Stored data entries
+---+

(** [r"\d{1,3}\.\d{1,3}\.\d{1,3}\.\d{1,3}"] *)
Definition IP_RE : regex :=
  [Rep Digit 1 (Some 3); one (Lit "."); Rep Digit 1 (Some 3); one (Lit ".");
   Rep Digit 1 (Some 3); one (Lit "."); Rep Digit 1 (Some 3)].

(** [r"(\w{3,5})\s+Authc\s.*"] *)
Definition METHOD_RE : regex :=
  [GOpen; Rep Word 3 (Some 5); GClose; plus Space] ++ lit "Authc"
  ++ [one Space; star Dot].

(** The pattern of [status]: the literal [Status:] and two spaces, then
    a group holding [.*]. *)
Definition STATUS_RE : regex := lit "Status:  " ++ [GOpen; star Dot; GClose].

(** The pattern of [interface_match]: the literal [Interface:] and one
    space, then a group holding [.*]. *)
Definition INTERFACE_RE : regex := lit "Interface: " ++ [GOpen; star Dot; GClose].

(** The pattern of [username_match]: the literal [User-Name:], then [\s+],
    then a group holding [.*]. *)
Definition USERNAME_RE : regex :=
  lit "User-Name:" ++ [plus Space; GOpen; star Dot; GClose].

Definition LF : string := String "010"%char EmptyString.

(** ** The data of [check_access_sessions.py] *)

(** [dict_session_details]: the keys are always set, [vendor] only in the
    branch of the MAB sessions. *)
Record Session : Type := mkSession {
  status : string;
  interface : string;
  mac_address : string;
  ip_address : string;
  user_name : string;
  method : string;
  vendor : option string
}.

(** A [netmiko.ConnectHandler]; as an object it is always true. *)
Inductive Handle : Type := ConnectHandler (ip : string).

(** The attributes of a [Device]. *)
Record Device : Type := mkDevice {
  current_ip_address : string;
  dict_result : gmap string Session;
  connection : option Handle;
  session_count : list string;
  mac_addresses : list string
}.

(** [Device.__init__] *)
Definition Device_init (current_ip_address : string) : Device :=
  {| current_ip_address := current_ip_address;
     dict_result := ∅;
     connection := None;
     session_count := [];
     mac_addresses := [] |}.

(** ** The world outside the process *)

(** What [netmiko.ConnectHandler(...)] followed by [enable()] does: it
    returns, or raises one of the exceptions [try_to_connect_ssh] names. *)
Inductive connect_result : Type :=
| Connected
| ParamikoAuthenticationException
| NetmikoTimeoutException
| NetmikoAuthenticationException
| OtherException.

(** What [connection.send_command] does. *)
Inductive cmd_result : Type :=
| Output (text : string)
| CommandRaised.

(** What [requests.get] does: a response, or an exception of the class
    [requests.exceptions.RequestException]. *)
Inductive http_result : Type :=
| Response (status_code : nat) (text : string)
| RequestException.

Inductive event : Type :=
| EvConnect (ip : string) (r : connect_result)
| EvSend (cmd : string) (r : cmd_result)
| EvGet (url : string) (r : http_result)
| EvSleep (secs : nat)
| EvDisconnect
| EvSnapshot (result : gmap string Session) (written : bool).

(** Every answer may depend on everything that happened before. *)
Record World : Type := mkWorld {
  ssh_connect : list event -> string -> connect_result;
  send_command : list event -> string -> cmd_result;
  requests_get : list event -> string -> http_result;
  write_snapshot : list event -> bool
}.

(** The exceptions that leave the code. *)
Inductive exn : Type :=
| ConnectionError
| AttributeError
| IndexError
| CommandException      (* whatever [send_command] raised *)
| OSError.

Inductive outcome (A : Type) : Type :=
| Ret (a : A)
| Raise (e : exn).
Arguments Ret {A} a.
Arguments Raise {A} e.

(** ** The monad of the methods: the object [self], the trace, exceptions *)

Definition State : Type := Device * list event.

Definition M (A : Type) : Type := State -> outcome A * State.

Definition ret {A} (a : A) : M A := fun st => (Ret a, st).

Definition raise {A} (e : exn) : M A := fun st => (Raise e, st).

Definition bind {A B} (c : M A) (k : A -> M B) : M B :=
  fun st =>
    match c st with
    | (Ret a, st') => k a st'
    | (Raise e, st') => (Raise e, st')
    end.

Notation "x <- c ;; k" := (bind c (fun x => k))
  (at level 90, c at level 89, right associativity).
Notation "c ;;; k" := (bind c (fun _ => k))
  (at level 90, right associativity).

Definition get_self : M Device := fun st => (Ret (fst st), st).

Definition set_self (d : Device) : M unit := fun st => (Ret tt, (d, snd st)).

+---+

Please copy each record shown above exactly.

**Your response**
(** [r"\d{1,3}\.\d{1,3}\.\d{1,3}\.\d{1,3}"] *)
Definition IP_RE : regex :=
  [Rep Digit 1 (Some 3); one (Lit "."); Rep Digit 1 (Some 3); one (Lit ".");
   Rep Digit 1 (Some 3); one (Lit "."); Rep Digit 1 (Some 3)].

(** [r"(\w{3,5})\s+Authc\s.*"] *)
Definition METHOD_RE : regex :=
  [GOpen; Rep Word 3 (Some 5); GClose; plus Space] ++ lit "Authc"
  ++ [one Space; star Dot].

(** The pattern of [status]: the literal [Status:] and two spaces, then
    a group holding [.*]. *)
Definition STATUS_RE : regex := lit "Status:  " ++ [GOpen; star Dot; GClose].

(** The pattern of [interface_match]: the literal [Interface:] and one
    space, then a group holding [.*]. *)
Definition INTERFACE_RE : regex := lit "Interface: " ++ [GOpen; star Dot; GClose].

(** The pattern of [username_match]: the literal [User-Name:], then [\s+],
    then a group holding [.*]. *)
Definition USERNAME_RE : regex :=
  lit "User-Name:" ++ [plus Space; GOpen; star Dot; GClose].

Definition LF : string := String "010"%char EmptyString.

(** ** The data of [check_access_sessions.py] *)

(** [dict_session_details]: the keys are always set, [vendor] only in the
    branch of the MAB sessions. *)
Record Session : Type := mkSession {
  status : string;
  interface : string;
  mac_address : string;
  ip_address : string;
  user_name : string;
  method : string;
  vendor : option string
}.

(** A [netmiko.ConnectHandler]; as an object it is always true. *)
Inductive Handle : Type := ConnectHandler (ip : string).

(** The attributes of a [Device]. *)
Record Device : Type := mkDevice {
  current_ip_address : string;
  dict_result : gmap string Session;
  connection : option Handle;
  session_count : list string;
  mac_addresses : list string
}.

(** [Device.__init__] *)
Definition Device_init (current_ip_address : string) : Device :=
  {| current_ip_address := current_ip_address;
     dict_result := ∅;
     connection := None;
     session_count := [];
     mac_addresses := [] |}.

(** ** The world outside the process *)

(** What [netmiko.ConnectHandler(...)] followed by [enable()] does: it
    returns, or raises one of the exceptions [try_to_connect_ssh] names. *)
Inductive connect_result : Type :=
| Connected
| ParamikoAuthenticationException
| NetmikoTimeoutException
| NetmikoAuthenticationException
| OtherException.

(** What [connection.send_command] does. *)
Inductive cmd_result : Type :=
| Output (text : string)
| CommandRaised.

(** What [requests.get] does: a response, or an exception of the class
    [requests.exceptions.RequestException]. *)
Inductive http_result : Type :=
| Response (status_code : nat) (text : string)
| RequestException.

Inductive event : Type :=
| EvConnect (ip : string) (r : connect_result)
| EvSend (cmd : string) (r : cmd_result)
| EvGet (url : string) (r : http_result)
| EvSleep (secs : nat)
| EvDisconnect
| EvSnapshot (result : gmap string Session) (written : bool).

(** Every answer may depend on everything that happened before. *)
Record World : Type := mkWorld {
  ssh_connect : list event -> string -> connect_result;
  send_command : list event -> string -> cmd_result;
  requests_get : list event -> string -> http_result;
  write_snapshot : list event -> bool
}.

(** The exceptions that leave the code. *)
Inductive exn : Type :=
| ConnectionError
| AttributeError
| IndexError
| CommandException      (* whatever [send_command] raised *)
| OSError.

Inductive outcome (A : Type) : Type :=
| Ret (a : A)
| Raise (e : exn).
Arguments Ret {A} a.
Arguments Raise {A} e.

(** ** The monad of the methods: the object [self], the trace, exceptions *)

Definition State : Type := Device * list event.

Definition M (A : Type) : Type := State -> outcome A * State.

Definition ret {A} (a : A) : M A := fun st => (Ret a, st).

Definition raise {A} (e : exn) : M A := fun st => (Raise e, st).

Definition bind {A B} (c : M A) (k : A -> M B) : M B :=
  fun st =>
    match c st with
    | (Ret a, st') => k a st'
    | (Raise e, st') => (Raise e, st')
    end.

Notation "x <- c ;; k" := (bind c (fun x => k))
  (at level 90, c at level 89, right associativity).
Notation "c ;;; k" := (bind c (fun _ => k))
  (at level 90, right associativity).

Definition get_self : M Device := fun st => (Ret (fst st), st).

Definition set_self (d : Device) : M unit := fun st => (Ret tt, (d, snd st)).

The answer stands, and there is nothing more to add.